──────── Extracted information ────────
Lemma upcoming_loop_raises records :
  forall record x acc,
    In record records -> upcoming_entry today days record = Raise x ->
    exists x', upcoming_loop today days records acc = Raise x'.
Proof.
  induction records as [|r records IH]; intros record x acc Hin E; [destruct Hin|].
  cbn [upcoming_loop]. destruct Hin as [-> | Hin].
  - rewrite E. cbn [bind]. eauto.
  - destruct (upcoming_entry today days r); cbn [bind]; [|eauto].
    eapply IH; eassumption.
Qed.

End UpcomingLoop.

(** ** Upcoming birthdays: the claims *)

(** The examples of the specification: reference date 01.01.2024, window
    of 7 days.  03.01 is a Wednesday and stays; 06.01 is a Saturday and
    moves to Monday 08.01; 25.12 is not moved to the next year and is out
    of the window; a record without birthday is skipped. *)
Example upcoming_2024 :
  get_upcoming_birthdays example_book (mkdate 2024 1 1) 7
  = Ok [mkentry (lit "Ann") (lit "03.01.2024"); mkentry (lit "Bob") (lit "08.01.2024")].
Proof. vm_compute. reflexivity. Qed.

Example this_year_not_rolled :
  birthday_this_year (mkdate 2024 1 1) (mkdate 1990 12 25) = Ok (mkdate 2024 12 25).
Proof. reflexivity. Qed.

Example this_year_rolled :
  birthday_this_year (mkdate 2024 12 26) (mkdate 1990 12 25) = Ok (mkdate 2025 12 25).
Proof. reflexivity. Qed.

Example birthday_today :
  upcoming_entry (mkdate 2024 1 3) 7 (example_record "Ann" [] (Some (mkdate 1990 1 3)))
  = Ok (Some (mkentry (lit "Ann") (lit "03.01.2024"))).
Proof. vm_compute. reflexivity. Qed.

(** Whenever the projections of the birthdays of the book exist, the
    call returns, and the names of its entries are, in order, the names of
    the records with [0 <= delta <= 7]; [delta] is counted from the
    reference date to [thisYear], which the code computes as the
    specification says: the birthday in the year of the reference date,
    moved forward by one year exactly when that date is strictly earlier
    than the reference date.  For one record, the loop body appends an
    entry if and only if [delta] is in the window. *)
Theorem upcoming_birthdays_window (book : AddressBook) (today : date) :
  (forall record b, In record (dict_values book) -> birthday record = Some b ->
                    projection_defined today b = true) ->
  exists l,
    get_upcoming_birthdays book today 7 = Ok l
    /\ map entry_name l = map name (filter (in_window today 7) (dict_values book))
    /\ forall record b,
         In record (dict_values book) -> birthday record = Some b ->
         let this_year := this_year_spec today b in
         let delta := days_between this_year today in
         birthday_this_year today b = Ok this_year
         /\ month this_year = month b /\ day this_year = day b
         /\ (year this_year = year today + 1
             <-> date_ltb (projected b (year today)) today = true)
         /\ (year this_year = year today
             <-> date_ltb (projected b (year today)) today = false)
         /\ ((exists e, upcoming_entry today 7 record = Ok (Some e)
                        /\ entry_name e = name record)
             <-> 0 <= delta <= 7).
Proof.
  intros H.
  destruct (upcoming_loop_defined today 7 (dict_values book) H []) as (l & L & N).
  exists l. split; [exact L|]. split; [exact N|].
  intros record b Hin Hb. cbv zeta.
  pose proof (H record b Hin Hb) as D.
  split; [apply birthday_this_year_ok; auto|].
  unfold this_year_spec at 1 2 3 4.
  destruct (date_ltb (projected b (year today)) today) eqn:Lt; cbn [projected year month day].
  all: split; [reflexivity|]; split; [reflexivity|].
  all: split; [split; intros; first [reflexivity | discriminate | exfalso; lia]|].
  all: split; [split; intros; first [reflexivity | discriminate | exfalso; lia]|].
  all: destruct (upcoming_entry_defined today 7 record b Hb D) as (c & _ & E);
    rewrite E; unfold in_window; rewrite Hb; cbv zeta;
    destruct ((0 <=? days_between (this_year_spec today b) today)
              && (days_between (this_year_spec today b) today <=? 7)) eqn:W.
  all: try (apply andb_true_iff in W; rewrite !Z.leb_le in W;
            split; [intros _; exact W | intros _; eexists; split; reflexivity]).
  all: split; [intros (e & [=] & _) |].
  all: intros [W1 W2]; apply Z.leb_le in W1, W2; rewrite W1, W2 in W; discriminate.
Qed.
(** X21: a year of the model conserves the people.  When [one_year]
    returns, the tribes number as many people as before; no two of them
    stand on the same patch; every one carries the name of a tribe of the
    year before, so there are no more of them; and when every tribe had at
    least one member, so has every tribe after the year. *)
Theorem one_year_joins random_random nomads st nomads' st' :
  NomadModel.one_year random_random nomads st = Some (nomads', st') ->
  total_size nomads' = total_size nomads
  /\ NoDup (Nomad.patch <$> nomads')
  /\ (forall t', t' ∈ nomads' -> exists t, t ∈ nomads /\ Nomad.name t' = Nomad.name t)
  /\ (length nomads' <= length nomads)%nat
  /\ (Forall (fun t => (1 <= Nomad.size t)%Z) nomads ->
      Forall (fun t => (1 <= Nomad.size t)%Z) nomads').
Proof.
  unfold NomadModel.one_year.
  destruct (NomadModel.move_all _ nomads st) as [[moved st1] |] eqn:Hmove; [| discriminate].
  simpl. destruct (mapM _ _) as [joined |] eqn:Hjoin; [| discriminate]. simpl.
  intros [= <- <-].
  pose proof (move_all_keeps _ _ _ _ _ Hmove) as Hkeep.
  destruct (fold_file_tribe_groups moved [] [])
    as (Hnd & Hall & Hperm); [repeat split; constructor |].
  simpl in Hperm. set (d := fold_left NomadModel.file_tribe moved []) in *.
  apply mapM_Some in Hjoin.
  assert (Hshape : Forall2 (fun kv t' => exists first rest,
                      kv.2 = first :: rest /\ Nomad.patch first = kv.1
                      /\ t' = Nomad.set_size (total_size kv.2) first) d joined).
  { apply Forall2_same_length_lookup. split; [exact (Forall2_length _ _ _ Hjoin) |].
    intros i [k ts] t' Hi Hi'.
    pose proof (Forall2_lookup_lr _ _ _ _ _ _ Hjoin Hi Hi') as Hj.
    pose proof (list_elem_of_lookup_2 _ _ _ Hi) as Hin. simpl in Hj.
    destruct ts as [| first rest]; [discriminate |]. injection Hj as <-.
    exists first, rest. split; [reflexivity |]. split; [| reflexivity].
    pose proof (proj1 (Forall_forall _ _) Hall _ Hin) as [_ Hp]. simpl in Hp.
    apply Forall_cons in Hp as [Hp _]. exact Hp. }
  clear Hjoin.
  assert (Hgen : Nomad.patch <$> joined = d.*1
                 /\ total_size joined = total_size (concat d.*2)
                 /\ (forall t', t' ∈ joined ->
                       exists t, t ∈ concat d.*2 /\ Nomad.name t' = Nomad.name t
                                 /\ ((Nomad.size t <= Nomad.size t')%Z
                                     \/ exists u, u ∈ concat d.*2
                                                  /\ (Nomad.size u < 1)%Z))
                 /\ (length joined <= length (concat d.*2))%nat).
  { clear Hnd Hperm Hall. induction Hshape as [| [k ts] t' d0 j0 Hhd _ IH].
    - repeat split; [| simpl; lia]. intros t' Ht'. inversion Ht'.
    - destruct Hhd as (first & rest & Hts & Hp & ->). simpl in Hts, Hp. subst ts k.
      destruct IH as (IH1 & IH2 & IH3 & IH4).
      rewrite !fmap_cons, concat_cons. simpl fst. simpl snd.
      split; [simpl; f_equal; exact IH1 |].
      split; [rewrite total_size_cons, total_size_app, IH2; reflexivity |].
      split.
      + intros t' Ht'. apply elem_of_cons in Ht' as [-> | Ht'].
        * exists first. split; [left |]. split; [reflexivity |]. simpl.
          rewrite total_size_cons.
          destruct (decide (Forall (fun u => 1 <= Nomad.size u)%Z rest)) as [Hpos | Hneg].
          -- left. assert (0 <= total_size rest)%Z; [| lia].
             clear -Hpos. induction rest as [| u rest IH]; [reflexivity |].
             apply Forall_cons in Hpos as [Hu Hpos]. rewrite total_size_cons.
             specialize (IH Hpos). lia.
          -- right. apply not_Forall_Exists in Hneg; [| intros u; apply _].
             apply Exists_exists in Hneg as (u & Hu & Hlt). exists u.
             split; [right; apply elem_of_app; left; exact Hu | simpl in Hlt; lia].
        * destruct (IH3 _ Ht') as (t & Ht & Hn & Hs). exists t.
          split; [right; apply elem_of_app; right; exact Ht |]. split; [exact Hn |].
          destruct Hs as [Hs | (u & Hu & Hlt)]; [left; exact Hs |].
          right. exists u. split; [right; apply elem_of_app; right; exact Hu | exact Hlt].
      + simpl. rewrite length_app. lia. }
  destruct Hgen as (Hpatches & Htotal & Hnames & Hlen).
  pose proof (Forall2_length _ _ _ Hkeep) as Hlen'.
  split; [| split; [| split; [| split]]].
  - rewrite Htotal, (total_size_perm _ _ Hperm). apply total_size_same, Hkeep.
  - rewrite Hpatches. exact Hnd.
  - intros t' Ht'. destruct (Hnames _ Ht') as (t1 & Ht1 & Hn & _).
    rewrite Hperm in Ht1. apply list_elem_of_lookup in Ht1 as [i Hi].
    destruct (Forall2_lookup_r _ _ _ _ _ Hkeep Hi) as (t & Ht & Hn' & _).
    exists t. split; [eapply list_elem_of_lookup_2, Ht | congruence].
  - rewrite (Permutation_length Hperm) in Hlen. lia.
  - intros Hpos.
    assert (Hpos' : Forall (fun t => (1 <= Nomad.size t)%Z) moved).
    { apply Forall_forall. intros t1 Ht1. apply list_elem_of_lookup in Ht1 as [i Hi].
      destruct (Forall2_lookup_r _ _ _ _ _ Hkeep Hi) as (t & Ht & _ & ->).
      exact (proj1 (Forall_lookup _ _) Hpos i t Ht). }
    apply Forall_forall. intros t' Ht'.
    destruct (Hnames _ Ht') as (t1 & Ht1 & _ & [Hs | (u & Hu & Hlt)]).
    + rewrite Hperm in Ht1. pose proof (proj1 (Forall_forall _ _) Hpos' _ Ht1) as H1.
      simpl in H1. lia.
    + rewrite Hperm in Hu. pose proof (proj1 (Forall_forall _ _) Hpos' _ Hu) as H1.
      simpl in H1. lia.
Qed.

Lemma one_year_joins_witness :
  exists w',
    NomadModel.one_year (fun n => match n with 2%nat => 1 | _ => 0 end)
      [Nomad.init 0 1; Nomad.mk 1 4 2] (sloped_world, 0%nat)
    = Some ([Nomad.mk 0 4 3], (w', 3%nat))
    /\ (total_size [Nomad.mk 0 4 3] = total_size [Nomad.init 0 1; Nomad.mk 1 4 2]
        /\ NoDup (Nomad.patch <$> [Nomad.mk 0 4 3])
        /\ (forall t', t' ∈ [Nomad.mk 0 4 3] ->
              exists t, t ∈ [Nomad.init 0 1; Nomad.mk 1 4 2]
                        /\ Nomad.name t' = Nomad.name t)
        /\ (length [Nomad.mk 0 4 3] <= length [Nomad.init 0 1; Nomad.mk 1 4 2])%nat
        /\ (Forall (fun t => (1 <= Nomad.size t)%Z) [Nomad.init 0 1; Nomad.mk 1 4 2] ->
            Forall (fun t => (1 <= Nomad.size t)%Z) [Nomad.mk 0 4 3])).
Proof.
  destruct (sloped_nomad_moves (fun n => match n with 2%nat => 1 | _ => 0 end)
              eq_refl eq_refl) as [w' H].
  exists w'.
  assert (Hyear : NomadModel.one_year (fun n => match n with 2%nat => 1 | _ => 0 end)
                    [Nomad.init 0 1; Nomad.mk 1 4 2] (sloped_world, 0%nat)
                  = Some ([Nomad.mk 0 4 3], (w', 3%nat))).
  { unfold NomadModel.one_year, NomadModel.move_all. rewrite H.
    unfold Nomad.move. cbn -[decide Py.truediv]. repeat r_decide.
    cbn -[decide]. repeat r_decide. vm_compute. reflexivity. }
  split; [exact Hyear |].
  exact (one_year_joins _ _ _ _ _ Hyear).
Defined.

(** ** The first tribes *)

(** Once the land patches have been read, they are read from the cache. *)
Lemma land_patches_again w :
  (forall k, k ∈ (patches w).*1 -> is_Some (patch_height_view w k)) ->
  exists wa,
    land_patches w = Some (land_list w, wa) /\ same_view wa w
    /\ (land_list w <> [] -> land_list wa = land_list w).
Proof.
  intros Hread. destruct (land_patches_spec w Hread) as (wa & Hland & Hview & Hcache & _).
  exists wa. split; [exact Hland |]. split; [exact Hview |].
  intros Hne. unfold land_list at 1. rewrite Hcache.
  destruct (decide (length (land_list w) = 0%nat)) as [Hlen | _]; [| reflexivity].
  destruct (land_list w); [congruence | discriminate].
Qed.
────────
The result is a copy of every line above where the word "Hmove" shows up.

Answer for the task
  destruct (NomadModel.move_all _ nomads st) as [[moved st1] |] eqn:Hmove; [| discriminate].
  pose proof (move_all_keeps _ _ _ _ _ Hmove) as Hkeep.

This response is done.